The supersonic boom should hit you in a few seconds....

The supersonic boom should hit you in a few seconds. Ah yeah, there it is, riding on a juddering shockwave of bass, shaking past vicious guitar barks, rattling through the chests of this hyperactive crowd. It's what happens when Apollo 440 reach the speed of sound and then - propelled by the driving beats of their two drummers - accelerate. It's quite a ride.



Only it's a Disneyland, film tie-in, hi-tech hydraulic amusement park ride, and little of what you see or feel is real.
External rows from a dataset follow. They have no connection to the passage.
(** * vicostream: RTP H264 depacketizer, peer session gate, signaling dispatch

    A shallow embedding of the Go sources of vicostream and the proofs of
    the properties its specification states about them.

    Conventions:
    - a Go [[]byte] is a [list byte]; a nil slice and an empty slice are both
      the empty list (the code only ever tests [len]);
    - a Go [int] is a [Z]; every [int] computed here stays below
      [len(payload) + 65537], far from the 64-bit bound, so no wrap-around
      is written for it;
    - a [uint16] is a [Z] whose increment wraps modulo 65536;
    - a run-time fault of Go (index or slice out of range, close of a closed
      channel) is the explicit outcome [Panic]; [log.Fatalf] is the outcome
      [Exit 1]; other logging is not modelled;
    - what lies outside the repository (the pion engine, the websocket, the
      JSON and base64 codecs) is an interface whose replies the code
      consumes: the classes [PionEngine] and [Transport]. *)

From Stdlib Require Import String.
From Stdlib Require Import ZArith List Lia Bool Permutation.
From Stdlib Require Import Strings.Byte.
Import ListNotations.

Set Implicit Arguments.
Local Open Scope Z_scope.

(** ** Outcomes of Go code *)

Inductive fault : Type :=
| IndexOutOfRange
| SliceBoundsOutOfRange
| CloseOfClosedChannel.

Inductive result (A : Type) : Type :=
| Ok (a : A)
| Panic (f : fault)
| Exit (status : Z)
| OutOfFuel.

Arguments Ok {A} a.
Arguments Panic {A} f.
Arguments Exit {A} status.
Arguments OutOfFuel {A}.

(** A Go pair [(T, error)] of which the code reads the value only when the
    error is nil. *)
Inductive or_error (A : Type) : Type :=
| Value (a : A)
| Error (msg : string).

Arguments Value {A} a.
Arguments Error {A} msg.

Definition bind {A B : Type} (r : result A) (k : A -> result B) : result B :=
  match r with
  | Ok a => k a
  | Panic f => Panic f
  | Exit status => Exit status
  | OutOfFuel => OutOfFuel
  end.

Declare Scope go_scope.
Delimit Scope go_scope with go.
Notation "x <- c ;; k" := (bind c (fun x => k))
  (at level 61, c at next level, right associativity) : go_scope.
Local Open Scope go_scope.

(** ** Bytes and slices *)

Definition u8 (b : byte) : Z := Z.of_N (Byte.to_N b).

Definition byte_of_Z (z : Z) : byte :=
  match Byte.of_N (Z.to_N (z mod 256)) with
  | Some b => b
  | None => x00
  end.

Definition len {A : Type} (s : list A) : Z := Z.of_nat (length s).

(** [s[i]] *)
Definition index (s : list byte) (i : Z) : result byte :=
  if (0 <=? i) && (i <? len s) then
    match nth_error s (Z.to_nat i) with
    | Some b => Ok b
    | None => Panic IndexOutOfRange
    end
  else Panic IndexOutOfRange.

(** [s[lo:hi]] *)
Definition slice (s : list byte) (lo hi : Z) : result (list byte) :=
  if (0 <=? lo) && (lo <=? hi) && (hi <=? len s) then
    Ok (firstn (Z.to_nat (hi - lo)) (skipn (Z.to_nat lo) s))
  else Panic SliceBoundsOutOfRange.

(** [s[lo:]] *)
Definition slice_from (s : list byte) (lo : Z) : result (list byte) :=
  slice s lo (len s).

(** [uint16] addition of one. *)
Definition uint16_succ (n : Z) : Z := (n + 1) mod 65536.

(** ** The depacketizer (package webrtc)

    [H264Depacketizer] as the specification describes it and as the tests
    [TestDepacketize_FUADropsOnSequenceGap] and
    [TestDepacketize_STAPAIgnoresZeroSizeNALU] exercise it: [Depacketize]
    takes the RTP sequence number. *)

Module Depack.

Record H264Depacketizer : Type := mkDepacketizer {
  fuaBuf : list byte;
  fuaStarted : bool;
  expectedSeq : Z
}.

(** [NewH264Depacketizer]: the zero value. *)
Definition NewH264Depacketizer : H264Depacketizer :=
  mkDepacketizer [] false 0.

Definition nalus := list (list byte).

(** The loop of [depacketizeSTAPA]; one unit of fuel per iteration. *)
Fixpoint stapaLoop (fuel : nat) (payload : list byte) (offset : Z)
    (acc : nalus) : result nalus :=
  if offset + 2 <=? len payload then
    match fuel with
    | O => OutOfFuel
    | S fuel' =>
        hi <- index payload offset ;;
        lo <- index payload (offset + 1) ;;
        let size := Z.lor (Z.shiftl (u8 hi) 8) (u8 lo) in
        let offset := offset + 2 in
        if size =? 0 then Ok acc
        else if offset + size >? len payload then Ok acc
        else
          nalu <- slice payload offset (offset + size) ;;
          stapaLoop fuel' payload (offset + size) (acc ++ [nalu])
    end
  else Ok acc.

Definition depacketizeSTAPA (d : H264Depacketizer) (payload : list byte)
    : result (H264Depacketizer * nalus) :=
  out <- stapaLoop (length payload) payload 1 [] ;;
  Ok (d, out).
(** Dash needs the [id] of every component to be unique.  The identifiers
    [roc-plot-i] and [climb-angle-plot-i] that the loop of line 132 gives
    to the graphs are pairwise distinct, for any number of altitudes; for
    the eight graphs the callback returns they are the identifiers of
    ranks 0 to 3. *)
Theorem graph_ids_are_distinct (n_clicks : Z) (cfg : AircraftConfig)
  (plots : list Graph) :
  update_output n_clicks cfg = Ok (Div plots) ->
  NoDup (map Ids.graph_id plots) /\
  map Ids.graph_id plots = Ids.eight_ids /\
  map Ids.graph_title plots = Ids.eight_titles.
Proof.
  unfold update_output. destruct (n_clicks =? 0)%Z; [discriminate |].
  destruct (Req_dec_T (area cfg) 0) as [H0 | Hnz].
  - rewrite results_raise by assumption. discriminate.
  - rewrite results_ok by assumption. cbn [bind]. intros H.
    assert (E : plots =
      plots_from 0
        (combine altitudes
           (combine density_ratios
              (map (fun p => returned (locals_at cfg (fst p) (snd p))) bands))))
      by congruence.
    rewrite E. split; [apply plots_from_ids_NoDup |].
    rewrite bands_table. split; reflexivity.
Qed.

Lemma graph_ids_are_distinct_witness :
  exists plots,
    update_output 1 reference_config = Ok (Div plots) /\
    NoDup (map Ids.graph_id plots).
Proof.
  assert (Harea : area reference_config <> 0) by (cbn; lra).
  eexists. split.
  - unfold update_output. cbn [Z.eqb]. rewrite results_ok by exact Harea.
    reflexivity.
  - apply (graph_ids_are_distinct 1 reference_config).
    unfold update_output. cbn [Z.eqb]. rewrite results_ok by exact Harea.
    reflexivity.
Defined.

(** *** Inputs outside the data model *)

(** A negative quotient under the square root of line 114 makes every
    returned value not-a-number. *)
Lemma negative_loading_values (cfg : AircraftConfig) (rho sigma : R)
  (x : float64) :
  w cfg / (0.5 * rho * area cfg) < 0 ->
  v_at cfg rho x = NaN /\ roc_at cfg rho sigma x = NaN /\
  climb_angle_at cfg rho sigma x = NaN.
Proof.
  intros Hq.
  assert (Hd : rho * area cfg <> 0).
  { intros E.
    replace (0.5 * rho * area cfg) with (0.5 * (rho * area cfg)) in Hq by lra.
    rewrite E in Hq. replace (0.5 * 0) with 0 in Hq by lra.
    unfold Rdiv in Hq. rewrite Rinv_0 in Hq. lra. }
  assert (Hrho : rho <> 0) by (intros E; apply Hd; rewrite E; lra).
  assert (Harea : area cfg <> 0) by (intros E; apply Hd; rewrite E; lra).
  assert (Hq' : 2 * w cfg / (area cfg * rho) < 0).
  { replace (2 * w cfg / (area cfg * rho))
      with (w cfg / (0.5 * rho * area cfg)); [exact Hq |].
    replace 0.5 with (/ 2) by lra. field. split; assumption. }
  assert (Hv : v_at cfg rho x = NaN).
  { unfold v_at, Np.sqrt at 1. dec_R. reflexivity. }
  assert (Hroc : roc_at cfg rho sigma x = NaN).
  { unfold roc_at, p_req_at, Np.sqrt. dec_R. cbn [mul].
    unfold sub. destruct (p_av_at cfg rho sigma x); reflexivity. }
  repeat split; try assumption.
  unfold climb_angle_at, ratio_at. rewrite Hroc. reflexivity.
Qed.



(** Lines 113-122 at a sample of positive lift coefficient when the weight
    is zero and the other inputs are valid. *)
Lemma zero_weight_values (cfg : AircraftConfig) (rho sigma c : R) :
  valid_config cfg -> 0 < rho -> 0 < sigma -> 0 < c ->
  v_at (with_w cfg 0) rho (Fin c) = Fin 0 /\
  roc_at (with_w cfg 0) rho sigma (Fin c) = NInf /\
  climb_angle_at (with_w cfg 0) rho sigma (Fin c) = NaN.
Proof.
  intros [Hc0 HAR [He _] Hw Hb Ha Hp Hrpm] Hr Hs Hc.
  assert (Hsc : 0 < R_sqrt.sqrt c) by (apply sqrt_lt_R0; assumption).
  assert (Hv : v_at (with_w cfg 0) rho (Fin c) = Fin 0).
  { unfold v_at. cbn [w area with_w].
    replace (0 / (0.5 * rho * area cfg)) with 0 by (unfold Rdiv; ring).
    rewrite !sqrt_Fin by lra. rewrite div_Fin by lra.
    cbn [mul]. f_equal. rewrite sqrt_0. ring. }
  assert (HJ : J_at (with_w cfg 0) rho (Fin c) = Fin 0).
  { unfold J_at. rewrite Hv. cbn [rpm prop_diameter with_w].
    rewrite div_Fin by (apply Rgt_not_eq, Rmult_lt_0_compat; lra).
    f_equal. unfold Rdiv. ring. }
  assert (Hpav : p_av_at (with_w cfg 0) rho sigma (Fin c) =
                 Fin (bhp_550 cfg * sigma * quartic_R 0)).
  { unfold p_av_at, prop_efficiency_at. rewrite HJ, quartic_Fin.
    reflexivity. }
  assert (Hpreq : p_req_at (with_w cfg 0) rho (Fin c) = Fin 0).
  { unfold p_req_at. cbn [w area with_w].
    replace (2 * 0 / (area cfg * rho)) with 0 by (unfold Rdiv; ring).
    rewrite sqrt_Fin by lra. rewrite powr_Fin_pos by assumption.
    assert (Hcd : c_d_at (with_w cfg 0) (Fin c) =
                  Fin (drag_coefficient_R cfg c)).
    { unfold c_d_at. cbn [powi c_d0 e0 AR with_w]. rewrite div_Fin.
      - reflexivity.
      - apply Rgt_not_eq.
        apply Rmult_lt_0_compat; [apply Rmult_lt_0_compat; [lra |] |];
          assumption. }
    rewrite Hcd, div_Fin by (apply Rgt_not_eq, Rpower_pos).
    cbn [mul]. f_equal. ring. }
  assert (Hroc : roc_at (with_w cfg 0) rho sigma (Fin c) = NInf).
  { unfold roc_at. rewrite Hpav, Hpreq. cbn [sub opp add w with_w].
    unfold div. destruct (Req_dec_T 0 0) as [_ | Hne]; [| lra].
    rewrite Rsgn_neg; [reflexivity |].
    assert (Hq : quartic_R 0 < 0) by (unfold quartic_R; lra).
    assert (Hshp : 0 < bhp_550 cfg * sigma).
    { apply Rmult_lt_0_compat; [unfold bhp_550; lra | assumption]. }
    set (s := bhp_550 cfg * sigma) in *. set (q := quartic_R 0) in *.
    clearbody s q. nra. }
  repeat split; try assumption.
  unfold climb_angle_at, ratio_at. rewrite Hroc, Hv.
  cbn [div]. dec_R. reflexivity.
Qed.



(** *** Shaft power and altitude *)

Lemma bands_ratio_decreasing (k k' : nat) (rho sigma rho' sigma' : R) :
  (k < k')%nat ->
  nth_error bands k = Some (rho, sigma) ->
  nth_error bands k' = Some (rho', sigma') ->
  0 < sigma' < sigma.
Proof.
  rewrite bands_table. intros Hk H H'.
  do 4 (destruct k as [| k];
        [ do 4 (destruct k' as [| k'];
                [cbn [nth_error] in H, H'; try lia;
                 assert (sigma = snd (rho, sigma)) as -> by reflexivity;
                 assert (sigma' = snd (rho', sigma')) as -> by reflexivity;
                 match type of H with Some ?a = Some _ =>
                   replace (rho, sigma) with a by congruence end;
                 match type of H' with Some ?a = Some _ =>
                   replace (rho', sigma') with a by congruence end;
                 cbn [snd]; lra |]);
          destruct k'; discriminate |]).
  destruct k; discriminate.
Qed.



(** ** The spreadsheet viewer *)

(** *** The modal callback *)

(** The state of a modal after any run of callbacks depends only on its
    initial state and on the parity of the number of callbacks that saw a
    recorded click on either button: each of these flips the state,
    whichever button it was, and a callback with both counters at zero or
    [None] leaves it. *)
Theorem modal_state_is_parity (calls : list (option Z * option Z))
  (is_open : bool) :
  App.run_modal calls is_open =
  if Nat.even
       (length (filter (fun p => (App.truthy (fst p) || App.truthy (snd p))%bool)
                       calls))
  then is_open else negb is_open.
Proof.
  unfold App.run_modal. revert is_open.
  induction calls as [| [n1 n2] calls IH]; intros s; [reflexivity |].
  cbn [fold_left filter fst snd]. rewrite IH. unfold App.toggle_modal.
  destruct (App.truthy n1 || App.truthy n2)%bool; [| reflexivity].
  cbn [length]. rewrite Nat.even_succ, <- Nat.negb_even.
  destruct (Nat.even _), s; reflexivity.
Qed.

(** *** [format_data] *)

Section FrameTheorems.

Context {number other : Type}.
Variable format_3g : number -> String.string.


Lemma format_data_columns_full (df : App.DataFrame number other) :
  Forall (fun c =>
            exists l cells,
              c = App.ObjCol l cells /\ Forall (fun x => x <> None) cells)
         (App.columns (App.format_data format_3g df)).
Proof.
  unfold App.format_data, App.map_columns. cbn [App.columns].
  rewrite map_map. apply Forall_map, Forall_forall. intros c _.
  destruct c as [l cells | l cells]; cbn [App.format_column App.fillna_column];
    do 2 eexists; (split; [reflexivity |]).
  - rewrite map_map. apply Forall_map, Forall_forall.
    intros [n |] _; discriminate.
  - apply Forall_map, Forall_forall. intros [v |] _; discriminate.
Qed.


Lemma existsb_id_nth (l : list bool) (r : nat) :
  existsb (fun b => b) l = false -> nth r l false = false.
Proof.
  revert r. induction l as [| b l IH]; intros r H; [destruct r; reflexivity |].
  cbn [existsb] in H. apply Bool.orb_false_iff in H. destruct H as [Hb Hl].
  destruct r as [| r]; cbn [nth]; [exact Hb | apply IH, Hl].
Qed.
(** * Weather MCP server: validation, NWS API client, formatter and service

    A shallow embedding of the TypeScript source of the server (the file
    that compiles to [build/index.js]) together with the ECMAScript
    built-ins the program calls
    ([String.prototype.toUpperCase], [Number::toString],
    [Number.prototype.toFixed], truthiness), and the properties of the
    retry loop, the validators, the formatter and the two service entry
    points.

    Conventions.
    - A JavaScript string is the list of its UTF-16 code units.
    - A JavaScript number is an IEEE-754 binary64 value ([float]); numbers
      that the program only uses as integers (HTTP status, attempt counter,
      delays) are in [Z].
    - Code that awaits, logs or throws is a function from the world before
      to an outcome and the world after; the world is the trace of the
      observable events (requests sent, warnings logged, delays slept). *)

From Stdlib Require Import ZArith List Bool String Ascii Lia Floats.
From Equations Require Import Equations.
Import ListNotations.

#[local] Set Warnings "-inexact-float".
#[local] Open Scope Z_scope.

(** ** ECMAScript built-ins used by the program *)

Module JS.

(** Strings: sequences of UTF-16 code units. *)
Definition jsstring := list Z.

(** An ASCII literal as a JavaScript string. *)
Definition js (s : string) : jsstring :=
  map (fun a => Z.of_N (N_of_ascii a)) (list_ascii_of_string s).

(** [Array.prototype.join] on an array of strings. *)
Fixpoint join (sep : jsstring) (parts : list jsstring) : jsstring :=
  match parts with
  | [] => []
  | [p] => p
  | p :: rest => p ++ sep ++ join sep rest
  end.

(** *** Upper-casing

    [String.prototype.toUpperCase] maps every code point of the string
    through the Unicode default upper-case conversion (UnicodeData.txt and
    the unconditional entries of SpecialCasing.txt, here of Unicode 14; later
    versions add letters, none of them with an image in the ASCII range).
    [upperRanges] lists the code points with a one code point image as
    (first, last, stride, offset); [upperSpecial] lists the code points
    whose image has several code points. *)

Definition upperRanges : list (Z * Z * Z * Z) :=
  [
   (97, 122, 1, (-32)); (181, 181, 1, 743); (224, 246, 1, (-32)); (248, 254, 1, (-32));
   (255, 255, 1, 121); (257, 303, 2, (-1)); (305, 305, 1, (-232)); (307, 311, 2, (-1));
   (314, 328, 2, (-1)); (331, 375, 2, (-1)); (378, 382, 2, (-1)); (383, 383, 1, (-300));
   (384, 384, 1, 195); (387, 389, 2, (-1)); (392, 392, 1, (-1)); (396, 396, 1, (-1));
   (402, 402, 1, (-1)); (405, 405, 1, 97); (409, 409, 1, (-1)); (410, 410, 1, 163);
   (414, 414, 1, 130); (417, 421, 2, (-1)); (424, 424, 1, (-1)); (429, 429, 1, (-1));
   (432, 432, 1, (-1)); (436, 438, 2, (-1)); (441, 441, 1, (-1)); (445, 445, 1, (-1));
   (447, 447, 1, 56); (453, 453, 1, (-1)); (454, 454, 1, (-2)); (456, 456, 1, (-1));
   (457, 457, 1, (-2)); (459, 459, 1, (-1)); (460, 460, 1, (-2)); (462, 476, 2, (-1));
   (477, 477, 1, (-79)); (479, 495, 2, (-1)); (498, 498, 1, (-1)); (499, 499, 1, (-2));
   (501, 501, 1, (-1)); (505, 543, 2, (-1)); (547, 563, 2, (-1)); (572, 572, 1, (-1));
   (575, 576, 1, 10815); (578, 578, 1, (-1)); (583, 591, 2, (-1)); (592, 592, 1, 10783);
   (593, 593, 1, 10780); (594, 594, 1, 10782); (595, 595, 1, (-210)); (596, 596, 1, (-206));
   (598, 599, 1, (-205)); (601, 601, 1, (-202)); (603, 603, 1, (-203)); (604, 604, 1, 42319);
   (608, 608, 1, (-205)); (609, 609, 1, 42315); (611, 611, 1, (-207)); (613, 613, 1, 42280);
   (614, 614, 1, 42308); (616, 616, 1, (-209)); (617, 617, 1, (-211)); (618, 618, 1, 42308);
   (619, 619, 1, 10743); (620, 620, 1, 42305); (623, 623, 1, (-211)); (625, 625, 1, 10749);
   (626, 626, 1, (-213)); (629, 629, 1, (-214)); (637, 637, 1, 10727); (640, 640, 1, (-218));
   (642, 642, 1, 42307); (643, 643, 1, (-218)); (647, 647, 1, 42282); (648, 648, 1, (-218));
   (649, 649, 1, (-69)); (650, 651, 1, (-217)); (652, 652, 1, (-71)); (658, 658, 1, (-219));
   (669, 669, 1, 42261); (670, 670, 1, 42258); (837, 837, 1, 84); (881, 883, 2, (-1));
   (887, 887, 1, (-1)); (891, 893, 1, 130); (940, 940, 1, (-38)); (941, 943, 1, (-37));
   (945, 961, 1, (-32)); (962, 962, 1, (-31)); (963, 971, 1, (-32)); (972, 972, 1, (-64));
   (973, 974, 1, (-63)); (976, 976, 1, (-62)); (977, 977, 1, (-57)); (981, 981, 1, (-47));
   (982, 982, 1, (-54)); (983, 983, 1, (-8)); (985, 1007, 2, (-1)); (1008, 1008, 1, (-86));
   (1009, 1009, 1, (-80)); (1010, 1010, 1, 7); (1011, 1011, 1, (-116)); (1013, 1013, 1, (-96));
   (1016, 1016, 1, (-1)); (1019, 1019, 1, (-1)); (1072, 1103, 1, (-32)); (1104, 1119, 1, (-80));
   (1121, 1153, 2, (-1)); (1163, 1215, 2, (-1)); (1218, 1230, 2, (-1)); (1231, 1231, 1, (-15));
   (1233, 1327, 2, (-1)); (1377, 1414, 1, (-48)); (4304, 4346, 1, 3008); (4349, 4351, 1, 3008);
   (5112, 5117, 1, (-8)); (7296, 7296, 1, (-6254)); (7297, 7297, 1, (-6253)); (7298, 7298, 1, (-6244));
   (7299, 7300, 1, (-6242)); (7301, 7301, 1, (-6243)); (7302, 7302, 1, (-6236)); (7303, 7303, 1, (-6181));
   (7304, 7304, 1, 35266); (7545, 7545, 1, 35332); (7549, 7549, 1, 3814); (7566, 7566, 1, 35384);
   (7681, 7829, 2, (-1)); (7835, 7835, 1, (-59)); (7841, 7935, 2, (-1)); (7936, 7943, 1, 8);
   (7952, 7957, 1, 8); (7968, 7975, 1, 8); (7984, 7991, 1, 8); (8000, 8005, 1, 8);
   (8017, 8023, 2, 8); (8032, 8039, 1, 8); (8048, 8049, 1, 74); (8050, 8053, 1, 86);
   (8054, 8055, 1, 100); (8056, 8057, 1, 128); (8058, 8059, 1, 112); (8060, 8061, 1, 126);
   (8112, 8113, 1, 8); (8126, 8126, 1, (-7205)); (8144, 8145, 1, 8); (8160, 8161, 1, 8);
   (8165, 8165, 1, 7); (8526, 8526, 1, (-28)); (8560, 8575, 1, (-16)); (8580, 8580, 1, (-1));
   (9424, 9449, 1, (-26)); (11312, 11359, 1, (-48)); (11361, 11361, 1, (-1)); (11365, 11365, 1, (-10795));
   (11366, 11366, 1, (-10792)); (11368, 11372, 2, (-1)); (11379, 11379, 1, (-1)); (11382, 11382, 1, (-1));
   (11393, 11491, 2, (-1)); (11500, 11502, 2, (-1)); (11507, 11507, 1, (-1)); (11520, 11557, 1, (-7264));
   (11559, 11559, 1, (-7264)); (11565, 11565, 1, (-7264)); (42561, 42605, 2, (-1)); (42625, 42651, 2, (-1));
   (42787, 42799, 2, (-1)); (42803, 42863, 2, (-1)); (42874, 42876, 2, (-1)); (42879, 42887, 2, (-1));
   (42892, 42892, 1, (-1)); (42897, 42899, 2, (-1)); (42900, 42900, 1, 48); (42903, 42921, 2, (-1));
   (42933, 42947, 2, (-1)); (42952, 42954, 2, (-1)); (42961, 42961, 1, (-1)); (42967, 42969, 2, (-1));
   (42998, 42998, 1, (-1)); (43859, 43859, 1, (-928)); (43888, 43967, 1, (-38864)); (65345, 65370, 1, (-32));
   (66600, 66639, 1, (-40)); (66776, 66811, 1, (-40)); (66967, 66977, 1, (-39)); (66979, 66993, 1, (-39));
   (66995, 67001, 1, (-39)); (67003, 67004, 1, (-39)); (68800, 68850, 1, (-64)); (71872, 71903, 1, (-32));
   (93792, 93823, 1, (-32)); (125218, 125251, 1, (-34))
  ].

Definition upperSpecial : list (Z * list Z) :=
  [
   (223, [83; 83]); (329, [700; 78]); (496, [74; 780]); (912, [921; 776; 769]);
   (944, [933; 776; 769]); (1415, [1333; 1362]); (7830, [72; 817]); (7831, [84; 776]);
   (7832, [87; 778]); (7833, [89; 778]); (7834, [65; 702]); (8016, [933; 787]);
   (8018, [933; 787; 768]); (8020, [933; 787; 769]); (8022, [933; 787; 834]); (8064, [7944; 921]);
   (8065, [7945; 921]); (8066, [7946; 921]); (8067, [7947; 921]); (8068, [7948; 921]);
   (8069, [7949; 921]); (8070, [7950; 921]); (8071, [7951; 921]); (8072, [7944; 921]);
   (8073, [7945; 921]); (8074, [7946; 921]); (8075, [7947; 921]); (8076, [7948; 921]);
   (8077, [7949; 921]); (8078, [7950; 921]); (8079, [7951; 921]); (8080, [7976; 921]);
   (8081, [7977; 921]); (8082, [7978; 921]); (8083, [7979; 921]); (8084, [7980; 921]);
   (8085, [7981; 921]); (8086, [7982; 921]); (8087, [7983; 921]); (8088, [7976; 921]);
   (8089, [7977; 921]); (8090, [7978; 921]); (8091, [7979; 921]); (8092, [7980; 921]);
   (8093, [7981; 921]); (8094, [7982; 921]); (8095, [7983; 921]); (8096, [8040; 921]);
   (8097, [8041; 921]); (8098, [8042; 921]); (8099, [8043; 921]); (8100, [8044; 921]);
   (8101, [8045; 921]); (8102, [8046; 921]); (8103, [8047; 921]); (8104, [8040; 921]);
   (8105, [8041; 921]); (8106, [8042; 921]); (8107, [8043; 921]); (8108, [8044; 921]);
   (8109, [8045; 921]); (8110, [8046; 921]); (8111, [8047; 921]); (8114, [8122; 921]);
   (8115, [913; 921]); (8116, [902; 921]); (8118, [913; 834]); (8119, [913; 834; 921]);
   (8124, [913; 921]); (8130, [8138; 921]); (8131, [919; 921]); (8132, [905; 921]);
   (8134, [919; 834]); (8135, [919; 834; 921]); (8140, [919; 921]); (8146, [921; 776; 768]);
   (8147, [921; 776; 769]); (8150, [921; 834]); (8151, [921; 776; 834]); (8162, [933; 776; 768]);
   (8163, [933; 776; 769]); (8164, [929; 787]); (8166, [933; 834]); (8167, [933; 776; 834]);
   (8178, [8186; 921]); (8179, [937; 921]); (8180, [911; 921]); (8182, [937; 834]);
   (8183, [937; 834; 921]); (8188, [937; 921]); (64256, [70; 70]); (64257, [70; 73]);
   (64258, [70; 76]); (64259, [70; 70; 73]); (64260, [70; 70; 76]); (64261, [83; 84]);
   (64262, [83; 84]); (64275, [1348; 1350]); (64276, [1348; 1333]); (64277, [1348; 1339]);
   (64278, [1358; 1350]); (64279, [1348; 1341])
  ].

Fixpoint lookupSpecial (table : list (Z * list Z)) (cp : Z) : option (list Z) :=
  match table with
  | [] => None
  | (c, image) :: rest => if c =? cp then Some image else lookupSpecial rest cp
  end.

Fixpoint lookupRange (table : list (Z * Z * Z * Z)) (cp : Z) : option Z :=
  match table with
  | [] => None
  | (first, last, stride, offset) :: rest =>
      if (first <=? cp) && (cp <=? last) && ((cp - first) mod stride =? 0)
      then Some (cp + offset)
      else lookupRange rest cp
  end.

(** The upper-case image of one code point. *)
Definition upperCodePoint (cp : Z) : list Z :=
  match lookupSpecial upperSpecial cp with
  | Some image => image
  | None =>
      match lookupRange upperRanges cp with
      | Some c => [c]
      | None => [cp]
      end
  end.

Definition isHighSurrogate (u : Z) : bool := (0xD800 <=? u) && (u <=? 0xDBFF).
Definition isLowSurrogate (u : Z) : bool := (0xDC00 <=? u) && (u <=? 0xDFFF).

(** Code units to code points: a surrogate pair is one code point, a lone
    surrogate stands for itself. *)
Fixpoint codePoints (s : jsstring) : list Z :=
  match s with
  | [] => []
  | hi :: rest =>
      match rest with
      | lo :: rest' =>
          if isHighSurrogate hi && isLowSurrogate lo
          then (0x10000 + (hi - 0xD800) * 0x400 + (lo - 0xDC00)) :: codePoints rest'
          else hi :: codePoints rest
      | [] => [hi]
      end
  end.

Definition codeUnits (cp : Z) : jsstring :=
  if cp <? 0x10000 then [cp]
  else [0xD800 + (cp - 0x10000) / 0x400; 0xDC00 + (cp - 0x10000) mod 0x400].

Definition toUpperCase (s : jsstring) : jsstring :=
  flat_map codeUnits (flat_map upperCodePoint (codePoints s)).

(** *** Numbers to strings *)

Fixpoint digitUnits (d : Decimal.uint) : jsstring :=
  match d with
  | Decimal.Nil => []
  | Decimal.D0 d => 48 :: digitUnits d
  | Decimal.D1 d => 49 :: digitUnits d
  | Decimal.D2 d => 50 :: digitUnits d
  | Decimal.D3 d => 51 :: digitUnits d
  | Decimal.D4 d => 52 :: digitUnits d
  | Decimal.D5 d => 53 :: digitUnits d
  | Decimal.D6 d => 54 :: digitUnits d
  | Decimal.D7 d => 55 :: digitUnits d
  | Decimal.D8 d => 56 :: digitUnits d
  | Decimal.D9 d => 57 :: digitUnits d
  end.

(** The decimal digits of a natural number, most significant first
    ("0" for zero). *)
Definition decimalDigits (n : Z) : jsstring := digitUnits (N.to_uint (Z.to_N n)).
You stagger outside and realise you never left the ground at all, and that stomach-pummelling, adrenaline-detonating rush you experienced was all an illusion. Because despite the FX roar and the pounding piston breaks, too much tonight seems dispiritingly MTV fake.



It's testament to the wide-eyed charisma of frontman - and former Gaye Biker On Acid - Mary Mary that he can still just about convince you that you're flying for real, as he bounces and jigs and works the crowd. But he never fully engages, because he's saying nothing of any value, just, "You can't stop the rock!", "Don't get high on your own supply!" and, "Cold rock the mic!" - post-rap buzzwords that burst like bubbles in the cold, corporate space he inhabits. We'd call it Beasties-lite, but it's not dumb enough, Limp Bizkit-esque, but it's too calculated. Ultimately, Apollo 440 - like Propellerheads - are a big-beat leftover, a sellable concept rather than a proper band.



But who cares if they're not 4 Real, right? Apollo 440 RAWK and it's all a LARF and we're only here for the one from Lost In Space anyway. Maybe that's true, but essentially they're just like any other roller-coaster ride: momentarily thrilling, ultimately nauseating.